As they tramped three miles through puddles over their ankles, Hills learned more about his new see. Isolated and wild beyond his imagination, the Diocese of British Columbia covered an area larger than Britain and France combined. Comprising the two colonies of Vancouver Island and British Columbia (mainland), it was home to over thirty thousand First Nations peoples and about one thousand non-Native settlers, mostly under forty years old.

Victoria shocked the pioneer bishop - the town had no sidewalks and the buildings were wood, not brick. His own small house had few comforts. But Hills accepted his lot, driven by a fierce sense of duty and his strong faith.

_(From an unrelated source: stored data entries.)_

Lemma update_trace search_fuel w bs j b es1 x es2 val :
  wf N w bs -> (N < search_fuel)%nat -> entry_ok (mk_entry (e_key x) val 0 true) ->
  can_place N (elen (mk_entry (e_key x) val 0 true)) w bs ->
  bs !! j = Some b -> b_entries b = es1 ++ x :: es2 -> e_live x = true ->
  let q := base j + BLK_HEADER_SIZE + total es1 in
  exists r w', (ret ← kv_item_store N search_fuel (e_key x) val q;
      if negb (ret =? RES_OK) then mret ret else kv_item_del_self (found_item (x, q))) w = Ret (r, w') /\
    set_trace (e_key x) val bs (flash w) (flash w').
Proof.
  intros Hw Hf Hok Hcan Hj He Hl q. destruct (wf_num _ _ _ Hw) as [Hn HN]. pose proof (lookup_lt_Some _ _ _ Hj) as Hjn.
  assert (Hx : b_entries b !! length es1 = Some x) by (rewrite He; by apply list_lookup_middle).
  destruct (wf_blocks _ _ _ Hw j b Hj) as [Hla _ _ _ _]. destruct (laid_at _ _ _ _ _ _ Hla Hx) as (Hxok & _ & _ & T1 & T2 & T3).
  destruct (elen_bounds x Hxok) as (_ & _ & Hbx).
  assert (Htake : take (length es1) (b_entries b) = es1) by (by rewrite He, take_app_length).
  assert (Hq : forall c, b_entries c = b_entries b -> epos j c (length es1) = q) by (intros c Hc; unfold epos, q; by rewrite Hc, Htake).
  rewrite Htake in T1, T3.
  assert (Hokq : entry_ok (mk_entry (e_key x) val q true)).
  { destruct Hok as [K1 K2 K3 _]. split; [done..|]. simpl. unfold q, base. kvlia. }
  destruct (item_store_refines N search_fuel (e_key x) val q w bs Hw Hf Hokq Hcan) as (r & w1 & bs' & bs1 & f1 & Hr & Hw1 & _ & Hop & Hcase).
  rewrite (bind_step _ _ _ _ _ Hr). destruct Hcase as [(-> & _ & Ha)|(-> & _ & _ & Hf1 & _)].
  2: { exists RES_NO_SPACE, w1. split; [done|]. rewrite Hf1. by apply (trace_full _ _ _ _ bs1). }
  cbn [negb Z.eqb RES_OK]. pose proof (opened_keeps N w bs bs1 f1 Hw Hop j b Hj) as Hj1.
  assert (Hne : b_entries b <> []) by (rewrite He; by destruct es1). specialize (Hj1 Hne).
  destruct (appended_extends _ _ _ _ _ Ha j b Hj1) as (c & Hc & [es3 Hpre]).
  assert (Hst : b_state c = b_state b).
  { destruct Ha as (k & d & Hk & _ & _ & -> & _). apply list_lookup_insert_Some in Hc as [(-> & <- & _)|[_ ?]]; [simpl; congruence|congruence]. }
  assert (Hec : b_entries c = es1 ++ x :: (es2 ++ es3)) by (rewrite Hpre, He, <- app_assoc; done).
  destruct (mark_deleted_wf N w1 bs' j c es1 x (es2 ++ es3) q Hw1 Hc Hec Hl eq_refl) as (w2 & Hr2 & _ & _ & Hfl).
  exists RES_OK, w2. split; [exact Hr2|]. rewrite Hfl, Hst.
  pose proof (trace_update (e_key x) val bs (flash w) bs1 f1 bs' (flash w1) j b (length es1) x Hop Hj1 Hx Hl eq_refl) as Ht.
  unfold killed_flash in Ht. rewrite (Hq b eq_refl) in Ht. by apply Ht.
Qed.

Lemma set_now_trace search_fuel key val w bs :
  wf N w bs -> uniq bs -> (N < search_fuel)%nat -> entry_ok (mk_entry key val 0 true) ->
  can_place N (elen (mk_entry key val 0 true)) w bs ->
  exists r w', set_now N search_fuel key val w = Ret (r, w') /\ set_trace key val bs (flash w) (flash w').
Proof.
  intros Hw Hu Hf Hok Hcan. unfold set_now. rewrite (bind_step _ _ _ _ _ (item_get_eq N key w bs Hw)).
  pose proof (find_blocks_lookup key 0 bs) as Hlk. destruct (find_blocks key 0 bs) as [[x p]|] eqn:Hfind; simpl in Hlk |- *.
  - apply find_blocks_spec in Hfind as (j & b & es1 & es2 & Hj & He & -> & Hl & <-). simpl.
    unfold kv_item_update. set (q := base j + BLK_HEADER_SIZE + total es1).
    change (KvMgr.val_len (KvMgr.hdr (found_item (x, q)))) with (Z.of_nat (length (e_val x))).
    destruct (Z.eqb_spec (Z.of_nat (length (e_val x))) (Z.of_nat (length val))) as [Hlen|Hlen]; cbn [andb];
      [case_bool_decide as Hv|].
    + exists RES_OK, w. split; [done|]. apply trace_same. rewrite <- Hlk, <- Hv. simpl. unfold data_of.
      by rewrite Nat2Z.id, drop_app_length, take_ge by lia.
    + by apply (update_trace search_fuel w bs j b es1 x es2 val).
    + by apply (update_trace search_fuel w bs j b es1 x es2 val).
  - destruct (item_store_refines N search_fuel key val 0 w bs Hw Hf Hok Hcan) as (r & w' & bs' & bs1 & f1 & Hr & Hw' & _ & Hop & Hcase).
    exists r, w'. split; [done|]. destruct Hcase as [(-> & _ & Ha)|(-> & _ & _ & Hf1 & _)].
    + by apply (trace_new _ _ _ _ bs1 f1 bs').
    + rewrite Hf1. by apply (trace_full _ _ _ _ bs1).
Qed.

End crash.

(** ** Loss of power *)

Section power.
Context {F : Type} `{!SpiFlash F} (N : nat) (search_fuel : nat).
Implicit Types (w : world (journal F)).

Lemma laid_now (f : journal F) k s es : laid f k s es -> laid (j_now f) k s es.
Proof.
  intros [L1 L2 L3 L4]. split; [exact L1| |done|done]. clear -L2. revert L2. generalize (base k + BLK_HEADER_SIZE).
  induction es as [|x es IH]; intros p; simpl; [done|]. intros [H1 H2]. split; [exact H1|by apply IH].
Qed.

Definition now w : world F := mk_world (mgr w) (j_now (flash w)) (oom w).

Lemma wf_now w bs : wf N w bs -> wf N (now w) bs.
Proof.
  intros [H1 H2 H3 H4 H5 H6]. split; try done. intros i b Hi. destruct (H3 i b Hi) as [B1 B2 B3 B4 B5].
  split; try done. by apply laid_now.
Qed.

(** From [f] to [f'] the flash went only through states with [P], the last one included. *)
Definition survives (f f' : journal F) (P : F -> Prop) : Prop :=
  exists l, j_past f' = l ++ j_past f /\ List.Forall P (j_now f' :: l).

Lemma opened_now bs (f : journal F) bs1 f1 : opened N bs f bs1 f1 ->
  opened N bs (j_now f) bs1 (j_now f1) /\ exists l, j_past f1 = l ++ j_past f /\ (l = [] \/ l = [j_now f]).
Proof.
  intros [[-> ->]|(i & b & HN & Hi & Hc & -> & ->)]; (split; [|]).
  - by left.
  - exists []. by split; [|left].
  - right. by exists i, b.
  - exists [j_now f]. by split; [|right].
Qed.

Lemma appended_now bs (f : journal F) x bs' f' : appended bs f x bs' f' ->
  appended bs (j_now f) x bs' (j_now f') /\ j_past f' = j_now f :: j_past f.
Proof. intros (j & b & Hj & Hc & Hf & -> & ->). split; [by exists j, b|done]. Qed.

He energetically tackled the tasks of spreading the Gospel and raising the profile of the Church, which he wrote was in "a feeble state." The fifth day after his arrival, he announced a second church for Victoria; three weeks later he was planning church schools; and a couple of months after that he opened the first mission for aboriginals.

Hills set sail to the mainland to visit New Westminster in February. He spent time with Rev. John Sheepshanks who was relishing the challenge of ministry with no church and no stipend. Although the town's clearing looked ugly with massive stumps and mud, Hills saw past the mess and predicted, "A vast city may one day pursue world wide commerce here." He hiked the five-mile track north to Burrard Inlet overwhelmed by the forest pressing in on every side. As Hills stood on the shores of the future Port Moody, he foresaw the natural harbour would become a deep-sea port.

At Pentecost, the bishop was back in New Westminster laying the foundation stone for Holy Trinity and then continued up the Fraser River ministering to settlers, gold miners, and aboriginals. Much to his amazement, at the end of his first sixty-day, 826-mile journey to Lillooet and back, his clothes and boots had worn out. Over the next three decades, Hills regularly toured the untamed land on horseback, by ship and canoe, and on foot - a far cry from comfortable train travel in Britain. Always dressed in his black clericals, he slept on the ground wrapped in a blanket, endured soaring temperatures, and fought off swarms of mosquitoes, but never complained.

Hills's first apostolic adventure up the Fraser River sowed the seeds for the present Diocese of New Westminster. He had realized the diocese was too vast for one bishop and he appealed for its division to the Church of England many times. Despite his persistence, it did not happen for another nineteen years.